- **Exercise details**: The line with "loop takes a", the line with "- by rewrite Z.add_0_r.", and all lines between them in the material below: return these exactly, and no others.

- **Supplied data**:

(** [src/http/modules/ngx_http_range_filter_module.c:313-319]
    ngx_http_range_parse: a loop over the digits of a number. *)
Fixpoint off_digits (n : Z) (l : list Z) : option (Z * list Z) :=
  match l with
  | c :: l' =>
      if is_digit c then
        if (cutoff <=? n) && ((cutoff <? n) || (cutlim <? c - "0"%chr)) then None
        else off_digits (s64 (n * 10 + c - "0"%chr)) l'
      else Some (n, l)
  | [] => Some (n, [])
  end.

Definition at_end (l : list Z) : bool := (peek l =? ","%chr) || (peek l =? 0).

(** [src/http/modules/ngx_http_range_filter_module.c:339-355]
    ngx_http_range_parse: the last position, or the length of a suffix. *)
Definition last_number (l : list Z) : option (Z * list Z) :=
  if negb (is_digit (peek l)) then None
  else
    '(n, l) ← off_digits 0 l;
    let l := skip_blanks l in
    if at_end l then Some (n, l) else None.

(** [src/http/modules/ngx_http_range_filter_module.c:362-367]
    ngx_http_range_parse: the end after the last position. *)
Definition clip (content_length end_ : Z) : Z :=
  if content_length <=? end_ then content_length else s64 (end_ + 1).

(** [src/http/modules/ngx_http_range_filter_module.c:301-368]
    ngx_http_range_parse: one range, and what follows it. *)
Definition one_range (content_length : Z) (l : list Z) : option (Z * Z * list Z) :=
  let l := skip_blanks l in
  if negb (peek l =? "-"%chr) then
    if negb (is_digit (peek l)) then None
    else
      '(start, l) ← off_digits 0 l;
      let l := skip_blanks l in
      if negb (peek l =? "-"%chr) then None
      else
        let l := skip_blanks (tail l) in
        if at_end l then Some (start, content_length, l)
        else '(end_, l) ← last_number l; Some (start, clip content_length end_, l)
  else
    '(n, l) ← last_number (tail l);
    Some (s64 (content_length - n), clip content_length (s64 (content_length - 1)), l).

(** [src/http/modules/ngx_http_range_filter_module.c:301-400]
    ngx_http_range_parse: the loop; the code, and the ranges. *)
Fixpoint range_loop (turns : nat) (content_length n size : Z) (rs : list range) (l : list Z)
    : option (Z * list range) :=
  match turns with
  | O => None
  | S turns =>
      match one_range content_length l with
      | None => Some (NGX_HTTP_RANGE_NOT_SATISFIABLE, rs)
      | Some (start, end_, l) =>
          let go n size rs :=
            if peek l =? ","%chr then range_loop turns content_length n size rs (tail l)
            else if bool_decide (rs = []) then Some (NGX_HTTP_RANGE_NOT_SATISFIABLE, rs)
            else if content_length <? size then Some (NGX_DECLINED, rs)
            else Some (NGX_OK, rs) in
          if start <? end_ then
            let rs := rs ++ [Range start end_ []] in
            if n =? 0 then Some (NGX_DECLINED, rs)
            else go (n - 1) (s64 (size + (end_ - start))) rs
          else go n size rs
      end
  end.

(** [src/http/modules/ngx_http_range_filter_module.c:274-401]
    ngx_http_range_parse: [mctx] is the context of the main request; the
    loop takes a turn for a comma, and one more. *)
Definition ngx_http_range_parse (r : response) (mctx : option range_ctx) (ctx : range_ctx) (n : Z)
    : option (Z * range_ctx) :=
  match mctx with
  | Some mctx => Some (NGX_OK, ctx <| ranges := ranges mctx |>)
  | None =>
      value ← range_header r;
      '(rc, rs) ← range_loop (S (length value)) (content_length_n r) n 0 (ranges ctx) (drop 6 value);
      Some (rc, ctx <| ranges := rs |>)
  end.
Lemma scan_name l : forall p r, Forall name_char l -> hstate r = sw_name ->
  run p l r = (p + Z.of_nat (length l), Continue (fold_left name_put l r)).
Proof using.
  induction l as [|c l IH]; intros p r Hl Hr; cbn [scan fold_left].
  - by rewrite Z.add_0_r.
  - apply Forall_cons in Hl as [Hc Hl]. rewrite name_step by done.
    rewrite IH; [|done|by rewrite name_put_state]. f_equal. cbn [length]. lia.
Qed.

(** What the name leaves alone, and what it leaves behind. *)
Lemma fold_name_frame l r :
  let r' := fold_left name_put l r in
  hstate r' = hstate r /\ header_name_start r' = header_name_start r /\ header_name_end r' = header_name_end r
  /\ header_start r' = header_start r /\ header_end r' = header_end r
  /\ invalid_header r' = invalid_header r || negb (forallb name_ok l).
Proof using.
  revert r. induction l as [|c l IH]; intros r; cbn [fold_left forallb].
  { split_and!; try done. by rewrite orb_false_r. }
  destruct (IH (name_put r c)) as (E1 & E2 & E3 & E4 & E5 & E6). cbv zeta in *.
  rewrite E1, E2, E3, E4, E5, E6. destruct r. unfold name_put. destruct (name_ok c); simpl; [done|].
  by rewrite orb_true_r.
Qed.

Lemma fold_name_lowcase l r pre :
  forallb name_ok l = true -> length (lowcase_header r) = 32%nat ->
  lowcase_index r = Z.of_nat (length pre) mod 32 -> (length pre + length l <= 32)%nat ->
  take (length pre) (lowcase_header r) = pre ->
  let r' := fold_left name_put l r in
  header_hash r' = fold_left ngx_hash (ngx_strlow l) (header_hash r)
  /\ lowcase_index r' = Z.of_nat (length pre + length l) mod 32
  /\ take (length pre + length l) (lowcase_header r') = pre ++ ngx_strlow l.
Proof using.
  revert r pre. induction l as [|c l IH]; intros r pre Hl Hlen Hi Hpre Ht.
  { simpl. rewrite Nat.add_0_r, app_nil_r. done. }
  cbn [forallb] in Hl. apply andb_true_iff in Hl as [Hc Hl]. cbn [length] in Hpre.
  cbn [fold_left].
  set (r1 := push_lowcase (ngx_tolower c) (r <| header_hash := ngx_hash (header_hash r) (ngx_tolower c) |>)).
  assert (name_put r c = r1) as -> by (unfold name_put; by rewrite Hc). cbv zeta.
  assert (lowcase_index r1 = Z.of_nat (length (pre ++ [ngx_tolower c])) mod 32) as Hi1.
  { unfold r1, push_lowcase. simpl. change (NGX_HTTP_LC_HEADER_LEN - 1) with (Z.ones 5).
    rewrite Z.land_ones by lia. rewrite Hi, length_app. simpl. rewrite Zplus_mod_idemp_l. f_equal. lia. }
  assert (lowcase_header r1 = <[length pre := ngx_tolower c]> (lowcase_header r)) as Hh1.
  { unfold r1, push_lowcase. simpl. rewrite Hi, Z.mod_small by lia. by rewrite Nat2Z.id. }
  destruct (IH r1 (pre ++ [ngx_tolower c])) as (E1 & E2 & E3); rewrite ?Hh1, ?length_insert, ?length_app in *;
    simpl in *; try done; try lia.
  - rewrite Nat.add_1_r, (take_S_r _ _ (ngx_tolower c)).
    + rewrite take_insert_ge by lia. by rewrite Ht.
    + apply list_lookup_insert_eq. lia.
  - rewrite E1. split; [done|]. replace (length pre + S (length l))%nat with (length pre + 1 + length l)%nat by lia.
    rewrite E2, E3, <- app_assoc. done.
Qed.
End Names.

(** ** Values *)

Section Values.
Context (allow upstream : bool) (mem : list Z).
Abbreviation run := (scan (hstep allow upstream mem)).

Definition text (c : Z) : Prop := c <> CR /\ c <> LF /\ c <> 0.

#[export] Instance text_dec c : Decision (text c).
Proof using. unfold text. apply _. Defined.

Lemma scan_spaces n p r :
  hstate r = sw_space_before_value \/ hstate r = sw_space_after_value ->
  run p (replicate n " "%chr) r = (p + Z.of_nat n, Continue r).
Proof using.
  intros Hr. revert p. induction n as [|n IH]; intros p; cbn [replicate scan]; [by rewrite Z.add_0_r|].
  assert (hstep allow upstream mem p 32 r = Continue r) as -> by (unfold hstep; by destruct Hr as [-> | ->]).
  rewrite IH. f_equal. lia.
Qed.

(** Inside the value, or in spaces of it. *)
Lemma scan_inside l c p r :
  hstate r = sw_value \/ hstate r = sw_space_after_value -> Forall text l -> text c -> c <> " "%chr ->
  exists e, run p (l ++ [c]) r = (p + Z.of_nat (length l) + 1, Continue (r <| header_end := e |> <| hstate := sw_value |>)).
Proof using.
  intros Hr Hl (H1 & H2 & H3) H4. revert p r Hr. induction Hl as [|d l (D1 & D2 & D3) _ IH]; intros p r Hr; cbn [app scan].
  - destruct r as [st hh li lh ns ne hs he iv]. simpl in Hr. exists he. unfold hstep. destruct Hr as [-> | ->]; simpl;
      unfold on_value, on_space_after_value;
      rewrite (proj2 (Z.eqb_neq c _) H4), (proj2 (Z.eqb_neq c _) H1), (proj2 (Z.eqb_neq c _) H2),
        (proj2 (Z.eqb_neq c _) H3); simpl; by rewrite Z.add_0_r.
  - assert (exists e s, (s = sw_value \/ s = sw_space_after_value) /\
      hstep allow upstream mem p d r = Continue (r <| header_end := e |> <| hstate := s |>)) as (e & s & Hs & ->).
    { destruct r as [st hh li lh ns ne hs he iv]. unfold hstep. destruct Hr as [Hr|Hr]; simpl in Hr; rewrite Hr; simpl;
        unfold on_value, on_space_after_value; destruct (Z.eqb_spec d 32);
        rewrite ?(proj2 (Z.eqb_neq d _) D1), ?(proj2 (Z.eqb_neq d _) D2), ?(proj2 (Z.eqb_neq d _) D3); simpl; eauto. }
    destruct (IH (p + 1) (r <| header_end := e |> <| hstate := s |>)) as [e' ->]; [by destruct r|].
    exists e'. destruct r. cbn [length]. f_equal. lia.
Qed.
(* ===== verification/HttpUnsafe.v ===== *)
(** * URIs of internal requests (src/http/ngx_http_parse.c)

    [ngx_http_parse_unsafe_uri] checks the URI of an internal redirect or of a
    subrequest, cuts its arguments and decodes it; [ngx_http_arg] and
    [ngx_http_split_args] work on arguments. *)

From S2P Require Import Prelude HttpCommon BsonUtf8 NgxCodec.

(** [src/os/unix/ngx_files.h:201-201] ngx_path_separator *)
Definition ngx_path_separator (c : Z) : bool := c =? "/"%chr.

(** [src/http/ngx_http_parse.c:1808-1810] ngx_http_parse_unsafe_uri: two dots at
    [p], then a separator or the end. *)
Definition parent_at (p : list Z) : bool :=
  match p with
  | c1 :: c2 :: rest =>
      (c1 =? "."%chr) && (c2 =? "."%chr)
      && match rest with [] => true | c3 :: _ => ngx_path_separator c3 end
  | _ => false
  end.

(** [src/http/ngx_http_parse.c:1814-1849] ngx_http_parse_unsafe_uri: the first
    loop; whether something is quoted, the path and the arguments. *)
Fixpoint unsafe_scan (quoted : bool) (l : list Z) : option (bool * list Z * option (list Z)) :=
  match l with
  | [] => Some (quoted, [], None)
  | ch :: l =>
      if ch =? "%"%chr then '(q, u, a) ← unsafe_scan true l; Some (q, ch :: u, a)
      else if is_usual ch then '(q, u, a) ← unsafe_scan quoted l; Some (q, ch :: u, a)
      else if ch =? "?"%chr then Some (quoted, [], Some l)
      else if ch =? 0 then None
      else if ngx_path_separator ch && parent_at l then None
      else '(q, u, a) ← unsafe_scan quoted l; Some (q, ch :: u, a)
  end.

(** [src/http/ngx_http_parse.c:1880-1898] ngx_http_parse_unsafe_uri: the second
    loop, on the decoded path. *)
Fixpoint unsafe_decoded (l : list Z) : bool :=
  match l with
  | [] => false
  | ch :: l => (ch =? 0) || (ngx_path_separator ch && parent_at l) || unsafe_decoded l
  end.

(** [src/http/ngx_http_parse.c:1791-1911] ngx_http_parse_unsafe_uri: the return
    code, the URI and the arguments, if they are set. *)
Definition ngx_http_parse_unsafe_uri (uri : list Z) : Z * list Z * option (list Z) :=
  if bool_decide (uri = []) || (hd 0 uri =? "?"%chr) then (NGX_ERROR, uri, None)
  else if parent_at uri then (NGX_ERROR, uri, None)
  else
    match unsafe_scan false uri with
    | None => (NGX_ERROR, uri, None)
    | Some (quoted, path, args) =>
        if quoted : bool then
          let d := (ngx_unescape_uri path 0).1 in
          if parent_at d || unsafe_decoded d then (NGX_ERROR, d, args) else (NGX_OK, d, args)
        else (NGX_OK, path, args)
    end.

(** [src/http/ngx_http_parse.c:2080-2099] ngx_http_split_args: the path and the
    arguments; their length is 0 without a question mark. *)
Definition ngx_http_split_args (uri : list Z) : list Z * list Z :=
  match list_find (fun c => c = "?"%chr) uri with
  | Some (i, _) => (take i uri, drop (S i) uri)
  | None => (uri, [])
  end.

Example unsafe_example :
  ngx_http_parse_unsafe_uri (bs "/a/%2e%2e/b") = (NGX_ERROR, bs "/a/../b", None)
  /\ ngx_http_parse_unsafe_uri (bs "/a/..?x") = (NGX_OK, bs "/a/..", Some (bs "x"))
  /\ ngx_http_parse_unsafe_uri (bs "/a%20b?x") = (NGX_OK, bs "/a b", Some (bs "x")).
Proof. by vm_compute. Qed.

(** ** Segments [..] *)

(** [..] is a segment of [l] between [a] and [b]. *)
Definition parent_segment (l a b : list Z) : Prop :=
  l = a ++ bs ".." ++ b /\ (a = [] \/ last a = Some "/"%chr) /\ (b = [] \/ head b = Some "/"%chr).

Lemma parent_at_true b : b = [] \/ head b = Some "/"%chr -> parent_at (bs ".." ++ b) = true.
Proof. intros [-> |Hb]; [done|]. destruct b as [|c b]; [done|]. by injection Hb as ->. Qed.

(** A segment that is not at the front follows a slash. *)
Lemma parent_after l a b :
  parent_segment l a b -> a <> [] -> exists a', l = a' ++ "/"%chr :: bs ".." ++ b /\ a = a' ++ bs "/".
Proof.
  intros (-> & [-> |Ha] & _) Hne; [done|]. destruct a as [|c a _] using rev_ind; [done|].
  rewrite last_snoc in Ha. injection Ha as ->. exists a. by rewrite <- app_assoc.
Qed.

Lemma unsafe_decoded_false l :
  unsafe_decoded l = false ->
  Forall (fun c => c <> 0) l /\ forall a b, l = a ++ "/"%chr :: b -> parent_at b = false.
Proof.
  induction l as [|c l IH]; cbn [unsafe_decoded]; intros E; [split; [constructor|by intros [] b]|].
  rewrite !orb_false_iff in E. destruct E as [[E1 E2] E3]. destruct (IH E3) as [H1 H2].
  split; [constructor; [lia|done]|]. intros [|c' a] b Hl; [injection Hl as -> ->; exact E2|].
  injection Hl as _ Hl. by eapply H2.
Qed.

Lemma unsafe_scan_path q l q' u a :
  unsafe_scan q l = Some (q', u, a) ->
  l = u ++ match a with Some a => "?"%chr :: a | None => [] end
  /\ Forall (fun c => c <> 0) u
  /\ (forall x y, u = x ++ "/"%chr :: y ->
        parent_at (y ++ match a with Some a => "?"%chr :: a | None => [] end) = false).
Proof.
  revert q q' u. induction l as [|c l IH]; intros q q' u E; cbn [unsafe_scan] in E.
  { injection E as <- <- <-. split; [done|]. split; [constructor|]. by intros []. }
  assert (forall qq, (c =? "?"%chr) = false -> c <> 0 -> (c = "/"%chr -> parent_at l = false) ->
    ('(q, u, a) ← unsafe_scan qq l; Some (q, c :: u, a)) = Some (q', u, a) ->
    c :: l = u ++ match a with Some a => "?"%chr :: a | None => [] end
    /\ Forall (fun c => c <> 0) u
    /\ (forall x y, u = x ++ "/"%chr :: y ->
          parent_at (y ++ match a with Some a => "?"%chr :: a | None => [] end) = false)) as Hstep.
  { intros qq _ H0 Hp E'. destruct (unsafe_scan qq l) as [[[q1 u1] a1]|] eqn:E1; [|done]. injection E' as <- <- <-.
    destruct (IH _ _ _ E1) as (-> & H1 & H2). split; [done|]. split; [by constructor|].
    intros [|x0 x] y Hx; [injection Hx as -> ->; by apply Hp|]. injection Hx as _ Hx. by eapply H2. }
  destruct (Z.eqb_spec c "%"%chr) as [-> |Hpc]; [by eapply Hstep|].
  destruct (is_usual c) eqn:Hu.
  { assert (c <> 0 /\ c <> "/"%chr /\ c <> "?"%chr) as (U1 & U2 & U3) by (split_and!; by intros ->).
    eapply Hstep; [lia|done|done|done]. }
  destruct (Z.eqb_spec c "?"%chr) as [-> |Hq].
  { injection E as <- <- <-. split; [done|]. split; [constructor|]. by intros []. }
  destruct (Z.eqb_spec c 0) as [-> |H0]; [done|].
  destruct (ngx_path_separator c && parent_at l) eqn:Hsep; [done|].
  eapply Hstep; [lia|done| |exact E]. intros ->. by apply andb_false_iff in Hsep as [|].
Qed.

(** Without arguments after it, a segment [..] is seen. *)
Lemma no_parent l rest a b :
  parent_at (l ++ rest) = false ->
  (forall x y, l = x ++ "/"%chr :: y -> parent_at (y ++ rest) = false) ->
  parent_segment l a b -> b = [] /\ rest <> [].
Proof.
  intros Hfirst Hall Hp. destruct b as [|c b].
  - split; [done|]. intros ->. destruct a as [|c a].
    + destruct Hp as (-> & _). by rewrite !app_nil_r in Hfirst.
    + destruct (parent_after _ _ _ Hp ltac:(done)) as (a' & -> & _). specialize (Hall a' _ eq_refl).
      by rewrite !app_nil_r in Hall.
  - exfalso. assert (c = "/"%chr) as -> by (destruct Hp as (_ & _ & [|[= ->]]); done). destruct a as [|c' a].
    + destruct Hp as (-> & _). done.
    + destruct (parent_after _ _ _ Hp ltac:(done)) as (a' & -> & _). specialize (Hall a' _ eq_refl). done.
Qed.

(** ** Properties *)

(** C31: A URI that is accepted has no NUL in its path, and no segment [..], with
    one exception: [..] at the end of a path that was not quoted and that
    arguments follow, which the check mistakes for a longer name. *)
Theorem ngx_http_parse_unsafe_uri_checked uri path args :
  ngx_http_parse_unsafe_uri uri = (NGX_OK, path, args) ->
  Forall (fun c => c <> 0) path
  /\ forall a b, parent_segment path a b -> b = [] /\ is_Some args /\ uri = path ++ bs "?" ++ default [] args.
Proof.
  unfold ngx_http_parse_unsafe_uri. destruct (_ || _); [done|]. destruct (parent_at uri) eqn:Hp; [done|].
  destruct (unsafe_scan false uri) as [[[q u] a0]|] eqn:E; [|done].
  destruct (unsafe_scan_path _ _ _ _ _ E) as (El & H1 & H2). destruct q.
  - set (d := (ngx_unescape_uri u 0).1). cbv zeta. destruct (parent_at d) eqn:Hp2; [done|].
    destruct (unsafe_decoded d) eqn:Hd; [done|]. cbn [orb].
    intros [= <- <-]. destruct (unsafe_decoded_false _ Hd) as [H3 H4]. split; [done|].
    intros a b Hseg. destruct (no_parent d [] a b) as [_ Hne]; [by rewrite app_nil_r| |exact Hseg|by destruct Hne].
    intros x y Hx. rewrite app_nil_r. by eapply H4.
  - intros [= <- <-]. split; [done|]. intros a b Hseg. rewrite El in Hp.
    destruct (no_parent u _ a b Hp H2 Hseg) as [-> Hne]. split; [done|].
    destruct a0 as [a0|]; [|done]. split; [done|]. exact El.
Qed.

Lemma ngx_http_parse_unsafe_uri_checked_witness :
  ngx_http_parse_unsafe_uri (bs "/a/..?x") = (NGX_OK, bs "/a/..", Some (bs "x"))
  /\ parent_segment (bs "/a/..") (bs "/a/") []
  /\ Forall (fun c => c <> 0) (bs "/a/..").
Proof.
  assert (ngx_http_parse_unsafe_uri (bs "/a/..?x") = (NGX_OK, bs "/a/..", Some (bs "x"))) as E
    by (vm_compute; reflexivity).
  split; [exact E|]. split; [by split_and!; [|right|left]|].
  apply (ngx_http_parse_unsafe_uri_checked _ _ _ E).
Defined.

- **Task result**:
    loop takes a turn for a comma, and one more. *)
Definition ngx_http_range_parse (r : response) (mctx : option range_ctx) (ctx : range_ctx) (n : Z)
    : option (Z * range_ctx) :=
  match mctx with
  | Some mctx => Some (NGX_OK, ctx <| ranges := ranges mctx |>)
  | None =>
      value ← range_header r;
      '(rc, rs) ← range_loop (S (length value)) (content_length_n r) n 0 (ranges ctx) (drop 6 value);
      Some (rc, ctx <| ranges := rs |>)
  end.
Lemma scan_name l : forall p r, Forall name_char l -> hstate r = sw_name ->
  run p l r = (p + Z.of_nat (length l), Continue (fold_left name_put l r)).
Proof using.
  induction l as [|c l IH]; intros p r Hl Hr; cbn [scan fold_left].
  - by rewrite Z.add_0_r.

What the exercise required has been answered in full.